**What you have to do**
Print the first line of the data below and every one after it, through the line containing "Definition f64_add : f64", exactly as written.

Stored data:
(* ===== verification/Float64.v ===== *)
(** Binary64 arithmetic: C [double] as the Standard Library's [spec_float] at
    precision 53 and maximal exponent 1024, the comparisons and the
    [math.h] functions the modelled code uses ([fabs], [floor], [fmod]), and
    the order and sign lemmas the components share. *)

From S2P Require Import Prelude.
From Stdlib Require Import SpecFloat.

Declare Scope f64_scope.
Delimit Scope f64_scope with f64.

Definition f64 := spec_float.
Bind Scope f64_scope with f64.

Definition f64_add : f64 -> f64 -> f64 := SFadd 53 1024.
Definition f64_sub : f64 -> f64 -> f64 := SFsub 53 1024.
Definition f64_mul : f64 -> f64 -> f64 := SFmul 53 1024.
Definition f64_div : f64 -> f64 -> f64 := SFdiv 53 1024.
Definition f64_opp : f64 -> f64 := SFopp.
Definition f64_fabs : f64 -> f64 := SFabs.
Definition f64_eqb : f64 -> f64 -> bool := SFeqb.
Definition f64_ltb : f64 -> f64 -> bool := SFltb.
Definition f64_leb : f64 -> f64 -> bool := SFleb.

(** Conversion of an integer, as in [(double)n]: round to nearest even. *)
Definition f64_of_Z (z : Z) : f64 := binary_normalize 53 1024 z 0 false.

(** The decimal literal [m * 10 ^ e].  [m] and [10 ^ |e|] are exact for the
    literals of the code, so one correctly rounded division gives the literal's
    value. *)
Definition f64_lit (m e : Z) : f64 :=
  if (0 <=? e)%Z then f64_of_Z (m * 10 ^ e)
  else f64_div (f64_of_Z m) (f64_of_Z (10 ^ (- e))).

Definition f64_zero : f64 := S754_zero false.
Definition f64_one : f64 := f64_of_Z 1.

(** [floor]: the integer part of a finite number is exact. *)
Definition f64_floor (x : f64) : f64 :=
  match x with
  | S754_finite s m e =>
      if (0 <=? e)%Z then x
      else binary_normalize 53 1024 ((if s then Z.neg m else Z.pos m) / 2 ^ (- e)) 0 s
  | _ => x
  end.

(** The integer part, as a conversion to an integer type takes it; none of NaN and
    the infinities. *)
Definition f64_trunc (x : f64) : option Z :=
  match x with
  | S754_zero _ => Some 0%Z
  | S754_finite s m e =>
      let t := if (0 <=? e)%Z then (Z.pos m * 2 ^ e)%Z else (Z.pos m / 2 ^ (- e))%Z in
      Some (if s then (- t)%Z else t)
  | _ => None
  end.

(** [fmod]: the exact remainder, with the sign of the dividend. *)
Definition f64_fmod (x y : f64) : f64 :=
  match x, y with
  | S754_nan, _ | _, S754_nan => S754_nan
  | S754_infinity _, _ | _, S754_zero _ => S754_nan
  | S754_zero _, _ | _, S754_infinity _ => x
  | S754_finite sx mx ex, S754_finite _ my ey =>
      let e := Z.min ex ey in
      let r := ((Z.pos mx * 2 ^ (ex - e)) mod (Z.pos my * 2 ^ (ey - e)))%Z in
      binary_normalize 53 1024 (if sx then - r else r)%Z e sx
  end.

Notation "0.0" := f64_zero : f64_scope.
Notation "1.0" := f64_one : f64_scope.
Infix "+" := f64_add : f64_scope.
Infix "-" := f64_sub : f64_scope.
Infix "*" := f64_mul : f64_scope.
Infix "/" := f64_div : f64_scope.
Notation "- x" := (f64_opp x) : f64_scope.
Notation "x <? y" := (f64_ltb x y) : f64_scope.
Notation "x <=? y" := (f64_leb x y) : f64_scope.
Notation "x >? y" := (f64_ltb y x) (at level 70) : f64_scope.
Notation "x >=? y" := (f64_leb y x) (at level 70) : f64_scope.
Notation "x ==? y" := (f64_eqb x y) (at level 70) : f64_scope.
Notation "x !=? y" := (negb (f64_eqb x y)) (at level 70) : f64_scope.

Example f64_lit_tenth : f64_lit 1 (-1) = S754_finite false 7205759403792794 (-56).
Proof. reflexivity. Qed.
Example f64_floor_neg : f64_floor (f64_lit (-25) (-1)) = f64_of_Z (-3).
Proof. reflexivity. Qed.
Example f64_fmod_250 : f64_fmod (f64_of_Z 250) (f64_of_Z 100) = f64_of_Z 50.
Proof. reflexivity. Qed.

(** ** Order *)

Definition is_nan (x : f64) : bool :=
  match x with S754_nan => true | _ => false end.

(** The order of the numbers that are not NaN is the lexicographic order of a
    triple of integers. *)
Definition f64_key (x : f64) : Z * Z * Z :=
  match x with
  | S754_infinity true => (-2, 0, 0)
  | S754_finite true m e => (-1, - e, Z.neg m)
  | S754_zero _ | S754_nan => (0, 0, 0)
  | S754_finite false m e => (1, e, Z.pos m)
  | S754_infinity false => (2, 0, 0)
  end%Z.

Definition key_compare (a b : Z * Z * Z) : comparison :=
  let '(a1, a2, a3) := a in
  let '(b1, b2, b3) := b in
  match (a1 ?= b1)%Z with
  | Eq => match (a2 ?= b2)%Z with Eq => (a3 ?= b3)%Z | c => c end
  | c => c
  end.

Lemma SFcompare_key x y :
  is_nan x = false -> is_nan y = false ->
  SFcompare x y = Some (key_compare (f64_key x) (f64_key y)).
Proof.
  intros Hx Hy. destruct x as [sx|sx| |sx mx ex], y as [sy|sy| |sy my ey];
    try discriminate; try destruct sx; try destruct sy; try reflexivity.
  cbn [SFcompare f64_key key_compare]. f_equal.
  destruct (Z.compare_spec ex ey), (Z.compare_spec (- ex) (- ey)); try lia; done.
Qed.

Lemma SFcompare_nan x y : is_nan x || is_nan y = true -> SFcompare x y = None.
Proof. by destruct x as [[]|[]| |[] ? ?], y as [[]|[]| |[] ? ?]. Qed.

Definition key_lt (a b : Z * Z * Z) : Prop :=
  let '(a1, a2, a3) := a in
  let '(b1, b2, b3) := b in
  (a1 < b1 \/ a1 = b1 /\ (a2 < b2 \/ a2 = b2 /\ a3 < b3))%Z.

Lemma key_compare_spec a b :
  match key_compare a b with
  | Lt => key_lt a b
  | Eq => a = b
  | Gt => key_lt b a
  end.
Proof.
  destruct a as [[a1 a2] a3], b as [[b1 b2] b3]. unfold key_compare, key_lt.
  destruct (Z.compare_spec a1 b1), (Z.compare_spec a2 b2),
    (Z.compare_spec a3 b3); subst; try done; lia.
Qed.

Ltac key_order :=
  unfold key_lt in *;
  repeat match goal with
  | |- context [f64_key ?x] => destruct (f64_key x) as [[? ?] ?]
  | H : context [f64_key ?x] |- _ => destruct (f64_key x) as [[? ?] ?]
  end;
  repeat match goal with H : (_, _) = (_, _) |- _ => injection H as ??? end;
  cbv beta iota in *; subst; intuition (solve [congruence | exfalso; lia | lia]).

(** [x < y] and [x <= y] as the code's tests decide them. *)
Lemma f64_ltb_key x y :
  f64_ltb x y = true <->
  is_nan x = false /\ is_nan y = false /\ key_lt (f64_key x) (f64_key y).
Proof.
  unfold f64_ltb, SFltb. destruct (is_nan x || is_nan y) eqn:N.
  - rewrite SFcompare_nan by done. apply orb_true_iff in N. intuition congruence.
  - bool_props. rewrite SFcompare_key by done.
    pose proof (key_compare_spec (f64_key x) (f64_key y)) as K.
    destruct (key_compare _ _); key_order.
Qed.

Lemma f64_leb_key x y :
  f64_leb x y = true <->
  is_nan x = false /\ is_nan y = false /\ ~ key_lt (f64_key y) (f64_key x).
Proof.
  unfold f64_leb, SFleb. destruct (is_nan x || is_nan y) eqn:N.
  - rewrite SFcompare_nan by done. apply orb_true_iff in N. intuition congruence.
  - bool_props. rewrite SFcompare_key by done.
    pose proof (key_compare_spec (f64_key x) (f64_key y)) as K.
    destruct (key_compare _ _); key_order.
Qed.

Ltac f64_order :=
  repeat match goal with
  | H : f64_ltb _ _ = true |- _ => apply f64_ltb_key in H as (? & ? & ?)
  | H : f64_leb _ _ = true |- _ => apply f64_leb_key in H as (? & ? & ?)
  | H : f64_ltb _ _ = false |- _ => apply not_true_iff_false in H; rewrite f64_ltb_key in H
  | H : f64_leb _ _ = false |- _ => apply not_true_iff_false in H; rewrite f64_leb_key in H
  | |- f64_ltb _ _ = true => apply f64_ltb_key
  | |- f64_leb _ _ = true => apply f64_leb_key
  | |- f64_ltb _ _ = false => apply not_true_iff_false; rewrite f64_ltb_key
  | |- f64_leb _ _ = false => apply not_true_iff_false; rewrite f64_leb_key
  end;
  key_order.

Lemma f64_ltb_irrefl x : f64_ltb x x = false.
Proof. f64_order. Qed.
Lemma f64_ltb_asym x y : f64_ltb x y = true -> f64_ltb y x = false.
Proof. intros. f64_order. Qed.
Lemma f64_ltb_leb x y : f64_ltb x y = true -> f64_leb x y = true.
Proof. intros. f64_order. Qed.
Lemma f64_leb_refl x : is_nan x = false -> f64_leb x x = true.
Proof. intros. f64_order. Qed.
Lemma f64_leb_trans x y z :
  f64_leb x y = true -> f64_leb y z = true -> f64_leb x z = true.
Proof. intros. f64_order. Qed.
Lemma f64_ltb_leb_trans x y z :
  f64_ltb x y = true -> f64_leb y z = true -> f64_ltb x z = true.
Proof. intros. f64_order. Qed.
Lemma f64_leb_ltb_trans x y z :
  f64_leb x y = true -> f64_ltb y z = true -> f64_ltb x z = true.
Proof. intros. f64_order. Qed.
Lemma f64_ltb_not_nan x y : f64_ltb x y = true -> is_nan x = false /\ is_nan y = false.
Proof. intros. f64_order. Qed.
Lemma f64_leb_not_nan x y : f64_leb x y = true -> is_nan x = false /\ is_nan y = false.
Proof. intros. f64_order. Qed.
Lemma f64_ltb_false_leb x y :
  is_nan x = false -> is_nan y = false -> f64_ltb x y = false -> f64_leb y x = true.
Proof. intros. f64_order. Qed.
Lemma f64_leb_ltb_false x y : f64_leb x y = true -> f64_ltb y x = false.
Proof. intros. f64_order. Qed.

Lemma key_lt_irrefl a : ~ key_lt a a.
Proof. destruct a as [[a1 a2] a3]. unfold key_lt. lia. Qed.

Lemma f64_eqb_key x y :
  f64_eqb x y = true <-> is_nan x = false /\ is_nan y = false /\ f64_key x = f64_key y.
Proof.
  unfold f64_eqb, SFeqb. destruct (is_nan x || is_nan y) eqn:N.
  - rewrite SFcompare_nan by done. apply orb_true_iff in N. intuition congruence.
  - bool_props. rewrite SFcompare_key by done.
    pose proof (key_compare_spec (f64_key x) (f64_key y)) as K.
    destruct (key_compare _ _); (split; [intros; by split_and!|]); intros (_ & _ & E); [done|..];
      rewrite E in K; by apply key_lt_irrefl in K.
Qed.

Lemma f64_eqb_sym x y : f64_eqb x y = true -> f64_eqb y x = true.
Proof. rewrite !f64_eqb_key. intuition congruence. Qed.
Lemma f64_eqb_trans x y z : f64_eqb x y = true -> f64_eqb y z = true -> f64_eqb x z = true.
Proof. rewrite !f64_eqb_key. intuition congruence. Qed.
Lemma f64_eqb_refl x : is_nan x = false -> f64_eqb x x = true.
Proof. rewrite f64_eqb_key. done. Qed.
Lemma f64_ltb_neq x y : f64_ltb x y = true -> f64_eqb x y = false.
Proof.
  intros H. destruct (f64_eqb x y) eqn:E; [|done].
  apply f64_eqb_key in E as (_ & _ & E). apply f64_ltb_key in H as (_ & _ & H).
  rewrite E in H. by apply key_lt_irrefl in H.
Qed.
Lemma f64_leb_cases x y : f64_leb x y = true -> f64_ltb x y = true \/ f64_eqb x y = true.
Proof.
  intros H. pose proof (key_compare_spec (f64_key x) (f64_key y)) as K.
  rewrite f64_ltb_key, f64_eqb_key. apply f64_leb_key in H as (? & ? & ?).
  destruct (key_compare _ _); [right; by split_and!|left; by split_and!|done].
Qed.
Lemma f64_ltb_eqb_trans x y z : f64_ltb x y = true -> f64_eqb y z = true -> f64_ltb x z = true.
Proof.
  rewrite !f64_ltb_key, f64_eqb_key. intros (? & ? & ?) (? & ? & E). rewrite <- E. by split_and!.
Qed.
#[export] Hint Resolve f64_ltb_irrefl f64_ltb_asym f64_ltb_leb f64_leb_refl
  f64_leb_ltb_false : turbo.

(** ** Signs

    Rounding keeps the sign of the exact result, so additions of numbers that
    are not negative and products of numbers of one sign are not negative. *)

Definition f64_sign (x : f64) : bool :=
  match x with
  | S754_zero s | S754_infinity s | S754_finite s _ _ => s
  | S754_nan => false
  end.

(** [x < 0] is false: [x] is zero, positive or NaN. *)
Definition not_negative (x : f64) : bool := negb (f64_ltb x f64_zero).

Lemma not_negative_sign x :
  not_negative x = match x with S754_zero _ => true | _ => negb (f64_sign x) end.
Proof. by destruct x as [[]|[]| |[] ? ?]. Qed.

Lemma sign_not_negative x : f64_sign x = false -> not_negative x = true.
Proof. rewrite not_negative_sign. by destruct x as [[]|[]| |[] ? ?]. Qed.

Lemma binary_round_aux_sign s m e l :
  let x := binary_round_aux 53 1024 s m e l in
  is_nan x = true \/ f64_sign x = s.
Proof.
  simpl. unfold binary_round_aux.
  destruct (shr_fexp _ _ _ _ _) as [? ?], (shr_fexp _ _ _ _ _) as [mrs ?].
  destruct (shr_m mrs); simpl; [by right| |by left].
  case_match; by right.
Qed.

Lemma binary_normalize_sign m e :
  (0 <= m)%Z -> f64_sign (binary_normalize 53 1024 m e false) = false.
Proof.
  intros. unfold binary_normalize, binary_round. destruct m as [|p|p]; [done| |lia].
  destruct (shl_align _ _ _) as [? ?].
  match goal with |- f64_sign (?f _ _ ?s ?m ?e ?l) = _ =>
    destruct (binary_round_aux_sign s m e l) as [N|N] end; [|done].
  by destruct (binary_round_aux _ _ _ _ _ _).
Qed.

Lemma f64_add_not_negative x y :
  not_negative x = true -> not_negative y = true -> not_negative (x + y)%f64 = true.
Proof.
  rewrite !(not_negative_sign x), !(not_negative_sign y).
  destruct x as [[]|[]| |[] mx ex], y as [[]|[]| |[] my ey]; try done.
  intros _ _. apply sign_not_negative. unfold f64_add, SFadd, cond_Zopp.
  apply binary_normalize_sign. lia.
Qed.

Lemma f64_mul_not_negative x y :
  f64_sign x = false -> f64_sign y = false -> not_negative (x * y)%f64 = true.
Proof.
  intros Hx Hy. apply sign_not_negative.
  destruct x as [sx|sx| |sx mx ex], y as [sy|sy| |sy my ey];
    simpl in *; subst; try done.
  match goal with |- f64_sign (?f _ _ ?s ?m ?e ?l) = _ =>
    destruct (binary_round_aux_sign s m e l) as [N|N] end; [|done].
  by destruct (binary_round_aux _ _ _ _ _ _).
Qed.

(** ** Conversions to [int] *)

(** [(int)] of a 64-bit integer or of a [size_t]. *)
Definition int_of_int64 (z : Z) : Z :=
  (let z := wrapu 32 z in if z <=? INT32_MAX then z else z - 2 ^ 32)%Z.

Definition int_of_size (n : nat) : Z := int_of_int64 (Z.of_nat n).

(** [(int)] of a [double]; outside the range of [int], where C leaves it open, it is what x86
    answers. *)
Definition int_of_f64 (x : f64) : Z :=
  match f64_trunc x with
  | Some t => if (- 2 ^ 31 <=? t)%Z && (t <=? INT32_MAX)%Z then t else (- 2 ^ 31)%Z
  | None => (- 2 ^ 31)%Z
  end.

**Answer box**
(* ===== verification/Float64.v ===== *)
(** Binary64 arithmetic: C [double] as the Standard Library's [spec_float] at
    precision 53 and maximal exponent 1024, the comparisons and the
    [math.h] functions the modelled code uses ([fabs], [floor], [fmod]), and
    the order and sign lemmas the components share. *)

From S2P Require Import Prelude.
From Stdlib Require Import SpecFloat.

Declare Scope f64_scope.
Delimit Scope f64_scope with f64.

Definition f64 := spec_float.
Bind Scope f64_scope with f64.

Definition f64_add : f64 -> f64 -> f64 := SFadd 53 1024.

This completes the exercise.